Is there an upper bound on the eigenvalues, i.e., what is the largest possible eigenvalue? Answer for both the combinatorial and normalized Laplacians.

**Your answer here.**

## 3 Laplacian eigenmaps

*Laplacian eigenmaps* is a method to embed a graph $\mathcal{G}$ in a $d$-dimensional Euclidean space.
That is, it associates a vector $z_i \in \mathbb{R}^d$ to every node $v_i \in \mathcal{V}$.
The graph $\mathcal{G}$ is thus embedded as $Z \in \mathbb{R}^{N \times d}$.

### Question 7

What do we use Laplacian eigenmaps for? (Or more generally, graph embeddings.)

**Your answer here.**

### Question 8

Embed your graph in $d=2$ dimensions with Laplacian eigenmaps.
Try with and without re-normalizing the eigenvectors by the degrees, then keep the one your prefer.
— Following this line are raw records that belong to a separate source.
Lemma acquire_inv a p : pool_inv max p → pool_inv max (acquire max a p).
Proof.
  intros [Hp Hd Ha]. pose proof Hp as [Hc Ho Hw Hs Hr]. unfold acquire.
  assert (Hrej : ∀ r, pool_inv max (ticket (with_core (log_waiter (p_nextWaiter p) (OReject r) (p_core p)) p))).
  { intros r. split; simpl; try done. split; simpl; try done. by apply core_ticket_reject. }
  destruct (p_closed p) eqn:E; [done|]. destruct a; [done|].
  apply pump_inv. split; simpl; try congruence; auto. by apply core_ticket_queue.
Qed.

Lemma onAbort_inv w p p' : onAbort max w p = Some p' → pool_inv max p → pool_inv max p'.
Proof.
  unfold onAbort. destruct (find_first _ _) as [[w' r]|]; [|done]. case_bool_decide as Hin; [|done].
  intros [= <-] [Hp _ _]. destruct (find_first (λ x, x =? w) (c_waiters (p_core p))) as [x|] eqn:E.
  - apply drop_first_split in E as (l1 & l2 & E & -> & ->%Nat.eqb_eq).
    apply pump_inv, with_core_pre; simpl; try done.
    + apply core_reject; [apply Hp|done].
    + intros Hcl. rewrite (pp_closed _ _ Hp Hcl) in Hin. by apply not_elem_of_nil in Hin.
    + apply Hp.
  - apply find_first_None in E. rewrite Forall_forall in E. specialize (E _ Hin). by rewrite Nat.eqb_refl in E.
Qed.

Lemma create_ok_inv e p p' : create_ok max e p = Some p' → pool_inv max p → pool_inv max p'.
Proof.
  unfold create_ok. case_bool_decide as Hin; [|done]. intros H [Hp Hd Ha]. pose proof (pp_core _ _ Hp) as Hc.
  assert (Hf : p_finalizing p = true → False).
  { intros Hf. destruct (pp_sweep _ _ Hp Hf) as [_ Es]. rewrite Es in Hin. by apply not_elem_of_nil in Hin. }
  destruct (p_closed p) eqn:E; injection H as <-.
  - destruct Hp as [_ Ho Hw Hs Hr]. split; simpl; try congruence.
    + split; simpl; try congruence; auto. by apply (core_created _ _ e false).
    + intros _. do 4 right. by destruct (p_late p).
  - apply pump_inv, with_core_pre; simpl; try congruence; try done. by apply (core_created _ _ e true).
Qed.

Lemma create_failed_inv e cause p p' : create_failed max e cause p = Some p' → pool_inv max p → pool_inv max p'.
Proof.
  unfold create_failed. case_bool_decide as Hin; [|done]. intros [= <-] [Hp _ _]. pose proof (pp_core _ _ Hp) as Hc.
  assert (Hf : p_finalizing p = true → False).
  { intros Hf. destruct (pp_sweep _ _ Hp Hf) as [_ Es]. rewrite Es in Hin. by apply not_elem_of_nil in Hin. }
  assert (H1 := core_created _ _ e false Hc Hin). simpl in H1.
  pose proof (pp_closed _ _ Hp) as Hw.
  apply pump_finish_inv. simpl. destruct (c_waiters (p_core p)) as [|w ws] eqn:Ew.
  - apply with_core_pre; [done..|intros Hfin; by destruct (Hf Hfin)].
  - apply with_core_pre; [done|by apply (core_reject _ _ _ w [] ws)|intros Hcl; by specialize (Hw Hcl)|intros Hfin; by destruct (Hf Hfin)].
Qed.

Lemma settled_inv p p' : same_queue p p' → (p_late p = [] → p_late p' = []) → pool_inv max p →
  pool_inv max (maybeFinishClose (pump max p')).
Proof. intros Hq Hl [Hp _ _]. apply pump_finish_inv. by eapply same_queue_pre. Qed.

Lemma close_inv p : pool_inv max p → pool_inv max (pool_close p).
Proof.
  intros Hi. unfold pool_close. destruct (p_closed p) eqn:E; [done|]. destruct Hi as [Hp Hd _].
  apply finish_inv; [|done]. destruct Hp as [Hc Ho Hw Hs Hr]. split; simpl; try congruence; auto.
  destruct Hc as [Hb Hn Hx Hl Hf Hg]. split; simpl; try done.
  - rewrite app_nil_r, granted_app.
    assert (Er : granted (map (λ w, (w, OReject (wasmClosedError None))) (c_waiters (p_core p))) = [])
      by (generalize (c_waiters (p_core p)) as l; induction l; simpl; auto).
    rewrite Er, app_nil_r. by apply StronglySorted_app in Hf as (_ & ? & _).
  - rewrite app_nil_r, map_app, map_map. simpl. by rewrite map_id.
Qed.

Lemma pool_step_inv p ev p' : pool_inv max p → pool_step max p ev = Some p' → pool_inv max p'.
Proof.
  intros Hi. destruct ev as [a|w r|w|w d|e ok|e|e cause|e ok| |failed]; simpl.
  - intros [= <-]. by apply acquire_inv.
  - case_bool_decide; [|done]. intros [= <-]. destruct Hi as [[] ? ?]. by split; [split|..].
  - intros H. by eapply onAbort_inv.
  - intros [= <-]. by apply release_inv.
  - unfold discard_settled. case_bool_decide; [|done]. intros [= <-]. by apply (settled_inv p).
  - intros H. by eapply create_ok_inv.
  - intros H. by eapply create_failed_inv.
  - unfold late_settled. case_bool_decide as Hin; [|done]. intros [= <-].
    destruct (p_closed p) eqn:E; [|destruct Hi as [[] ? ?]; destruct pp_open0 as [_ El]; [done|]; rewrite El in Hin; by apply not_elem_of_nil in Hin].
    apply finish_inv; simpl; [|congruence]. destruct Hi as [Hp _ _].
    eapply same_queue_pre; [..|exact Hp]; [done|]. simpl. intros El. rewrite El in Hin. by apply not_elem_of_nil in Hin.
  - intros [= <-]. by apply close_inv.
  - unfold final_settled. destruct (p_finalizing p) eqn:E; [|done]. case_bool_decide; [|done]. intros [= <-].
    destruct Hi as [[] Hd Ha]. rewrite E in *. split; [split|..]; simpl; auto.
Qed.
**Recompute** the eigenvectors you need with a partial eigendecomposition method for sparse matrices.
When $k \ll N$ eigenvectors are needed, partial eigendecompositions are much more efficient than complete eigendecompositions.
A partial eigendecomposition scales as $\Omega(k |\mathcal{E}|$), while a complete eigendecomposition costs $\mathcal{O}(N^3)$ operations.

In [None]:
# Your code here.

Plot the nodes embedded in 2D. Comment on what you see.

In [None]:
# Your code here.

**Your answer here.**

### Question 9

What does the embedding $Z \in \mathbb{R}^{N \times d}$ preserve?

**Your answer here.**

## 2 Spectral clustering

*Spectral clustering* is a method to partition a graph into distinct clusters.
The method associates a feature vector $z_i \in \mathbb{R}^d$ to every node $v_i \in \mathcal{V}$, then runs [$k$-means](https://en.wikipedia.org/wiki/K-means_clustering) in the embedding space $\mathbb{R}^d$ to assign each node $v_i \in \mathcal{V}$ to a cluster $c_j \in \mathcal{C}$, where $k = |\mathcal{C}|$ is the number of desired clusters.

### Question 10

Choose $k$ and $d$. How did you get to those numbers?

**Your answer here.**

### Question 11

1. Embed your graph in $\mathbb{R}^d$ as $Z \in \mathbb{R}^{N \times d}$.
   Try with and without re-normalizing the eigenvectors by the degrees, then keep the one your prefer.
1. If you want $k=2$ clusters, partition with the Fiedler vector. For $k > 2$ clusters, run $k$-means on $Z$. Don't implement $k$-means, use the `KMeans` class imported from scikit-learn.

In [None]:
# Your code here.

### Question 12

Use the computed cluster assignment to reorder the adjacency matrix $A$.
What do you expect? What do you observe?

In [None]:
# Your code here.

**Your answer here.**

### Question 13

If you have ground truth clusters for your dataset, compare the cluster assignment from spectral clustering to the ground truth.
A simple quantitative measure is to compute the percentage of nodes that have been correctly categorized.
If you don't have a ground truth, qualitatively assess the quality of the clustering.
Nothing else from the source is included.